● **REQUIREMENT**:
Output, without alteration, the first line of the entries and each line after it, stopping with the line that contains "(** ** What the driver has told the FPGA".

=== DATA EXTRACTS ===

(* ===== verification/ZapSystem.v ===== *)
(** * The ZAP driver and its environment

    User programs, the receive worker, the FPGA and its interrupts acting on one
    interface in any order, each action being an operation of [Dma] or [Zap] run on
    the device.  What the FPGA holds is read off the register accesses of the
    driver; what user programs hold, off the results of their system calls. *)
From S2P Require Import Prelude Pool PoolSpec PoolProps ZapDev Dma Zap ZapSpec DmaProps ZapProps.

(** ** What the driver has told the FPGA

    A buffer goes to the FPGA by a write to RBAR or TBAR and comes back by a read
    of the same register; the size of a received packet is read, and the size of a
    packet to send written, through BSR right after the address. *)

Definition zap_reg (i r : Z) : Z := u32 (i * 0x20 + r).

Record fpga_view := FpgaView {
  fv_rx : list Z;          (* empty buffers it may fill *)
  fv_tx : list Z;          (* packets it is sending *)
  fv_done : list (Z * Z);  (* filled buffers returned: address, size word *)
  fv_sent : list (Z * Z);  (* packets accepted for sending: address, size word *)
  fv_rx_addr : Z;
  fv_tx_addr : Z
}.
Definition fpga_idle : fpga_view := FpgaView [] [] [] [] 0 0.

Definition drop_addr (a : Z) (l : list Z) : list Z := filter (fun b => b <> a) l.

Definition observe (i : Z) (v : fpga_view) (e : io_event) : fpga_view :=
  match e with
  | IoWrite r a =>
    if r =? zap_reg i ZAP_REG_RBAR then FpgaView (fv_rx v ++ [a]) (fv_tx v) (fv_done v) (fv_sent v) (fv_rx_addr v) (fv_tx_addr v)
    else if r =? zap_reg i ZAP_REG_TBAR then FpgaView (fv_rx v) (fv_tx v ++ [a]) (fv_done v) (fv_sent v) (fv_rx_addr v) a
    else if r =? zap_reg i ZAP_REG_BSR then
      FpgaView (fv_rx v) (fv_tx v) (fv_done v) (fv_sent v ++ [(fv_tx_addr v, a)]) (fv_rx_addr v) (fv_tx_addr v)
    else v
  | IoRead r a =>
    if r =? zap_reg i ZAP_REG_RBAR then FpgaView (drop_addr a (fv_rx v)) (fv_tx v) (fv_done v) (fv_sent v) a (fv_tx_addr v)
    else if r =? zap_reg i ZAP_REG_TBAR then FpgaView (fv_rx v) (drop_addr a (fv_tx v)) (fv_done v) (fv_sent v) (fv_rx_addr v) (fv_tx_addr v)
    else if r =? zap_reg i ZAP_REG_BSR then
      FpgaView (fv_rx v) (fv_tx v) (fv_done v ++ [(fv_rx_addr v, a)]) (fv_sent v) (fv_rx_addr v) (fv_tx_addr v)
    else v
  end.
Definition view (i : Z) (es : list io_event) : fpga_view := foldl (observe i) fpga_idle es.

(** What the driver relies on when it is interrupted for interface [i]: an address
    read back is one the FPGA has been given and still has.  [io0] are the accesses
    before the interface was started. *)
Definition rx_pending (icr : Z) : Prop := Z.testbit icr 1 = true /\ Z.testbit icr 17 = true.
Definition tx_free_pending (icr : Z) : Prop := Z.testbit icr 3 = true /\ Z.testbit icr 19 = true.
Definition irq_for (i icr : Z) : Prop :=
  0 <= icr < 2 ^ 32 /\ (Z.testbit icr 31 = true -> Z.land (Z.shiftr icr 8) 0xff = i).

Class HonestFpga `{ZapEnv} (i : Z) (io0 : list io_event) : Prop := {
  hf_cause es : let icr := hw_read (io0 ++ es) ZAP_REG_ISR in irq_for i icr -> Z.testbit icr 31 = true ->
    (rx_pending icr -> fv_rx (view i es) <> []) /\ (tx_free_pending icr -> fv_tx (view i es) <> []);
  hf_rbar es : fv_rx (view i es) <> [] -> hw_read (io0 ++ es) (zap_reg i ZAP_REG_RBAR) ∈ fv_rx (view i es);
  hf_tbar es : fv_tx (view i es) <> [] -> hw_read (io0 ++ es) (zap_reg i ZAP_REG_TBAR) ∈ fv_tx (view i es)
}.

(** An FPGA that fills the buffers it is given: the interrupt comes. *)
Class LiveFpga `{ZapEnv} (i : Z) (io0 : list io_event) : Prop := {
  lf_honest :: HonestFpga i io0;
  lf_rx es : fv_rx (view i es) <> [] -> let icr := hw_read (io0 ++ es) ZAP_REG_ISR in
    irq_for i icr /\ Z.testbit icr 31 = true /\ rx_pending icr
}.

(** ** The system *)

(** The device, the offsets user programs hold in the two directions, and the
    descriptors they have read and sent, oldest first. *)
Record zap_sys := Sys {
  ss_dev : zap_dev;
  ss_rx_held : list Z;
  ss_tx_held : list Z;
  ss_got : list (list Z);
  ss_sent : list (Z * Z * Z)
}.
Definition set_dev (z : zap_dev) (s : zap_sys) : zap_sys := Sys z (ss_rx_held s) (ss_tx_held s) (ss_got s) (ss_sent s).
Definition held (d : dir) (s : zap_sys) : list Z := match d with RX => ss_rx_held s | TX => ss_tx_held s end.

Definition took (d : dir) (desc : list Z) (s : zap_sys) : zap_sys :=
  let off := default 0 (head desc) in
  match d with
  | RX => Sys (ss_dev s) (off :: ss_rx_held s) (ss_tx_held s) (ss_got s ++ [desc]) (ss_sent s)
  | TX => Sys (ss_dev s) (ss_rx_held s) (off :: ss_tx_held s) (ss_got s) (ss_sent s)
  end.
Definition gave (d : dir) (off len oob : Z) (s : zap_sys) : zap_sys :=
  match d with
  | RX => Sys (ss_dev s) (drop_addr off (ss_rx_held s)) (ss_tx_held s) (ss_got s) (ss_sent s)
  | TX => Sys (ss_dev s) (ss_rx_held s) (drop_addr off (ss_tx_held s)) (ss_got s)
            (ss_sent s ++ if len =? 2 ^ 64 - 1 then [] else [(off, len, oob)])
  end.

Section actions.
Context `{ZapEnv}.

(** [read] of a packet descriptor; [write] of one; one iteration of the worker's
    loop; one interrupt.  [None] is a fault of the kernel. *)
Definition user_read (filp : file) (ubuf : Z) (s : zap_sys) : option zap_sys :=
  '(r, z) ← zap_read filp ubuf sizeof_read_data [] (ss_dev s);
  Some match r with
       | Returned (n, desc) => if n =? sizeof_read_data then took (file_dir filp) desc (set_dev z s) else set_dev z s
       | StillBlocked => set_dev z s
       end.
Definition user_write (filp : file) (ubuf off len oob : Z) (s : zap_sys) : option zap_sys :=
  '(r, z) ← zap_write filp ubuf sizeof_write_data off len oob (ss_dev s);
  Some (if r =? sizeof_write_data then gave (file_dir filp) off len oob (set_dev z s) else set_dev z s).
Definition worker (i : Z) (s : zap_sys) : option zap_sys :=
  '(_, z) ← dma_rx_task 1 i [] (ss_dev s); Some (set_dev z s).
Definition interrupt (s : zap_sys) : option zap_sys :=
  '(_, z) ← dma_isr (ss_dev s); Some (set_dev z s).

Definition user_memory_ok (ubuf : Z) : Prop := forall n, access_ok ubuf n = true /\ copy_ok ubuf n = true.

(** Accesses and changes that do not concern interface [i]. *)
Definition foreign (i : Z) (e : io_event) : Prop :=
  let r := match e with IoRead r _ => r | IoWrite r _ => r end in
  r <> zap_reg i ZAP_REG_RBAR /\ r <> zap_reg i ZAP_REG_TBAR /\ r <> zap_reg i ZAP_REG_BSR.
Definition elsewhere (i : Z) (z z' : zap_dev) : Prop :=
  (forall d, dev_half z' i d = dev_half z i d) /\ dev_dma z' i = dev_dma z i /\
  exists es, zd_io z' = zd_io z ++ es /\ Forall (foreign i) es.

(** The actions on interface [i], their outcome, and what they ask of the actors:
    user programs give back what they hold, and interrupts are for the interface. *)
Inductive sys_step (i : Z) (s : zap_sys) : option zap_sys -> Prop :=
  | step_read filp ubuf : zap_device_num filp = i -> user_memory_ok ubuf -> sys_step i s (user_read filp ubuf s)
  | step_write filp ubuf off len oob : zap_device_num filp = i -> user_memory_ok ubuf -> off ∈ held (file_dir filp) s ->
      sys_step i s (user_write filp ubuf off len oob s)
  | step_worker : sys_step i s (worker i s)
  | step_interrupt : irq_for i (hw_read (zd_io (ss_dev s)) ZAP_REG_ISR) -> sys_step i s (interrupt s)
  | step_elsewhere z : elsewhere i (ss_dev s) z -> sys_step i s (Some (set_dev z s)).

(** Any number of actions that do not fault. *)
Inductive sys_steps (i : Z) : zap_sys -> zap_sys -> Prop :=
  | steps_refl s : sys_steps i s s
  | steps_more s s1 s2 : sys_steps i s s1 -> sys_step i s1 (Some s2) -> sys_steps i s s2.

(** An interface that has just been started: every buffer is free, nothing is held. *)
Record just_started (i : Z) (z : zap_dev) (hr ht : zap_half) : Prop := JustStarted {
  js_number : 0 <= i < 256;
  js_rx : dev_half z i RX = Some hr;
  js_tx : dev_half z i TX = Some ht;
  js_rx_bus : bus_reachable hr;
  js_tx_bus : bus_reachable ht;
  js_empty : a_fifo (abs (zh_pool hr)) = [] /\ a_used (abs (zh_pool hr)) = [] /\
             a_fifo (abs (zh_pool ht)) = [] /\ a_used (abs (zh_pool ht)) = [];
  js_on : exists x, dev_dma z i = Some x /\ di_rx_on x <> 0
}.
Definition sys_start (z : zap_dev) : zap_sys := Sys z [] [] [] [].

End actions.

(** ** What the two ends mean *)

(** A descriptor read by a user program, and a buffer returned by the FPGA, as the
    packet they describe. *)
Definition desc_packet (h : zap_half) (desc : list Z) : packet :=
  match desc with
  | [off; len; oob; fl] => (p_ppackets (zh_pool h) + off, len, oob, fl)
  | _ => (0, 0, 0, 0)
  end.
Definition done_packet (h : zap_half) (d : Z * Z) : packet :=
  let '(len, oob, fl) := rx_size_decode (zh_jumbo_pkt_enable h) (snd d) in (fst d, len, oob, fl).

(** A descriptor written by a user program, and a queued packet, as what the FPGA
    is told: address and size word. *)
Definition sent_words (h : zap_half) (s : Z * Z * Z) : Z * Z :=
  let '(off, len, oob) := s in
  (p_ppackets (zh_pool h) + off, u32 (tx_size_encode (zh_jumbo_pkt_enable h) len oob)).
Definition packet_words (h : zap_half) (p : packet) : Z * Z :=
  let '(a, len, oob, _) := p in (a, u32 (tx_size_encode (zh_jumbo_pkt_enable h) len oob)).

===

● **ANSWER SPACE**:
(* ===== verification/ZapSystem.v ===== *)
(** * The ZAP driver and its environment

    User programs, the receive worker, the FPGA and its interrupts acting on one
    interface in any order, each action being an operation of [Dma] or [Zap] run on
    the device.  What the FPGA holds is read off the register accesses of the
    driver; what user programs hold, off the results of their system calls. *)
From S2P Require Import Prelude Pool PoolSpec PoolProps ZapDev Dma Zap ZapSpec DmaProps ZapProps.

(** ** What the driver has told the FPGA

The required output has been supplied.